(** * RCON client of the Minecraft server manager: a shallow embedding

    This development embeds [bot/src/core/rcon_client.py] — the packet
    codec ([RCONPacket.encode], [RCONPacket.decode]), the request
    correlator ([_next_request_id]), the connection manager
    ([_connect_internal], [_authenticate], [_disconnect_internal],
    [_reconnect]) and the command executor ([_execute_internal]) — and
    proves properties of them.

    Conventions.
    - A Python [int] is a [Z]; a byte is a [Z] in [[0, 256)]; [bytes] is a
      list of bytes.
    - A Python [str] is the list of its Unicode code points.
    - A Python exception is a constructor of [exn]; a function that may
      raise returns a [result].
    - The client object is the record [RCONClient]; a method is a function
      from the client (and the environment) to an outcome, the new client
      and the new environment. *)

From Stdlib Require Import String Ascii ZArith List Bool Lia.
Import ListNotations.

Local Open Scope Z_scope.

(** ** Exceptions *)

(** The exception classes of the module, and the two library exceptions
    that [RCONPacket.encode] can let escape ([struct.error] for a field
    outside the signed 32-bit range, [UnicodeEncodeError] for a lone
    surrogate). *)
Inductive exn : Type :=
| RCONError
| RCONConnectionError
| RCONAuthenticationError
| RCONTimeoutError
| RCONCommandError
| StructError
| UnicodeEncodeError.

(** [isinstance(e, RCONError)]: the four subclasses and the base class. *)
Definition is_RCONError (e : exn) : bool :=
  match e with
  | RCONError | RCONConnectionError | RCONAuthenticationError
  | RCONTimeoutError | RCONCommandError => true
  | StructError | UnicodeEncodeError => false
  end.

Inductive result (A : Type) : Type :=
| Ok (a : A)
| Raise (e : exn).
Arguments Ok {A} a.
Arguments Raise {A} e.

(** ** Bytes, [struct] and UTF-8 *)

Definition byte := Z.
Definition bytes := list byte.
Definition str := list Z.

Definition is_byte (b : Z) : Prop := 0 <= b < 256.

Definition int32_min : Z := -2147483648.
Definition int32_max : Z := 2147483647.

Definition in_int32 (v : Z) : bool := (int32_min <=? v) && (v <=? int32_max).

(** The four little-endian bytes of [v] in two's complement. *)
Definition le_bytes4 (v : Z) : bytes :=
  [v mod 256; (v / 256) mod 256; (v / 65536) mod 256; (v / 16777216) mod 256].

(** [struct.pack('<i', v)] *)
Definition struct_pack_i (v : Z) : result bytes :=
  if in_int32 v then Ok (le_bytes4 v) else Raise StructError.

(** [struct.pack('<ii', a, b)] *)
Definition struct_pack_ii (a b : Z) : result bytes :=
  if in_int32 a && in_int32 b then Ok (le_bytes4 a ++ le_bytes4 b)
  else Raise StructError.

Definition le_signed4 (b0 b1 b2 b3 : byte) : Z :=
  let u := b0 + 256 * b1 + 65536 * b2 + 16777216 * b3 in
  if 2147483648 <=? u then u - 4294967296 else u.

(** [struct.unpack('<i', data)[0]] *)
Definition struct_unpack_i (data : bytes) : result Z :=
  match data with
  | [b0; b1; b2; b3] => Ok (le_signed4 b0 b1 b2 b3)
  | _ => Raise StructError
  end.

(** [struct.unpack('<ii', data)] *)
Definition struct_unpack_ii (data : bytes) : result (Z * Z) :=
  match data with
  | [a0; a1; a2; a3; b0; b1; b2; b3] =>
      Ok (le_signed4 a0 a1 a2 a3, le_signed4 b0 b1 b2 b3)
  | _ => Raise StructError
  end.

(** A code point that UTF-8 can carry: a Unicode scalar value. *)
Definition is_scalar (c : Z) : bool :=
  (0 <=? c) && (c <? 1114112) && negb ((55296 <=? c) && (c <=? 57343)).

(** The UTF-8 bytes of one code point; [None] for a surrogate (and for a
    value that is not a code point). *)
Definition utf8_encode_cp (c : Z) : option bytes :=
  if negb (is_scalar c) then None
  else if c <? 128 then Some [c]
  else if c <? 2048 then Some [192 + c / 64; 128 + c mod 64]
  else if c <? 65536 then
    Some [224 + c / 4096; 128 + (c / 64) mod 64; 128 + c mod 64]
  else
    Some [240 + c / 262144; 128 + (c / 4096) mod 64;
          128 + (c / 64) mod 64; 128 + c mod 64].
...
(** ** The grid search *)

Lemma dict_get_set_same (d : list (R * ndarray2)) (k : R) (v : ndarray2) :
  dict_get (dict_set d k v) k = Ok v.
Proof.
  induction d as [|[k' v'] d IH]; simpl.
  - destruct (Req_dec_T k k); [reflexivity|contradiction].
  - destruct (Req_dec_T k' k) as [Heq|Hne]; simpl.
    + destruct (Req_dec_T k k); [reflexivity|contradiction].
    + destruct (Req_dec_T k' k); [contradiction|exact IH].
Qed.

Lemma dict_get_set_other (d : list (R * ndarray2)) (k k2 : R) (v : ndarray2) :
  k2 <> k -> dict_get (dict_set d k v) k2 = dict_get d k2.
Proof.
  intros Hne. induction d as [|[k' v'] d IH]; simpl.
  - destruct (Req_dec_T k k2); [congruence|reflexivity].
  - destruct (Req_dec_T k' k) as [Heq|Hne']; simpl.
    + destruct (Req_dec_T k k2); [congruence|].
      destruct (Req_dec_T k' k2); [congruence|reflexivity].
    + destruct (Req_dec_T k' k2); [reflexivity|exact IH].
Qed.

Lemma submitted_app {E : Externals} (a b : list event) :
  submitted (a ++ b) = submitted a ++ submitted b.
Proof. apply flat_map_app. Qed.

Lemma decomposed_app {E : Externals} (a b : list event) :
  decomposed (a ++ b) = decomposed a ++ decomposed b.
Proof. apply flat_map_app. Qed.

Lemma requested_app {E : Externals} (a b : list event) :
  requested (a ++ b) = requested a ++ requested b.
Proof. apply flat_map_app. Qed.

- INSTRUCTIONS FOR THE TASK: Quote the listing above, but only from the line that shows "Definition le_bytes4 (v" through the line that shows "(** The UTF-8".

- THE ANSWER:
Definition le_bytes4 (v : Z) : bytes :=
  [v mod 256; (v / 256) mod 256; (v / 65536) mod 256; (v / 16777216) mod 256].

(** [struct.pack('<i', v)] *)
Definition struct_pack_i (v : Z) : result bytes :=
  if in_int32 v then Ok (le_bytes4 v) else Raise StructError.

(** [struct.pack('<ii', a, b)] *)
Definition struct_pack_ii (a b : Z) : result bytes :=
  if in_int32 a && in_int32 b then Ok (le_bytes4 a ++ le_bytes4 b)
  else Raise StructError.

Definition le_signed4 (b0 b1 b2 b3 : byte) : Z :=
  let u := b0 + 256 * b1 + 65536 * b2 + 16777216 * b3 in
  if 2147483648 <=? u then u - 4294967296 else u.

(** [struct.unpack('<i', data)[0]] *)
Definition struct_unpack_i (data : bytes) : result Z :=
  match data with
  | [b0; b1; b2; b3] => Ok (le_signed4 b0 b1 b2 b3)
  | _ => Raise StructError
  end.

(** [struct.unpack('<ii', data)] *)
Definition struct_unpack_ii (data : bytes) : result (Z * Z) :=
  match data with
  | [a0; a1; a2; a3; b0; b1; b2; b3] =>
      Ok (le_signed4 a0 a1 a2 a3, le_signed4 b0 b1 b2 b3)
  | _ => Raise StructError
  end.

(** A code point that UTF-8 can carry: a Unicode scalar value. *)
Definition is_scalar (c : Z) : bool :=
  (0 <=? c) && (c <? 1114112) && negb ((55296 <=? c) && (c <=? 57343)).

(** The UTF-8 bytes of one code point; [None] for a surrogate (and for a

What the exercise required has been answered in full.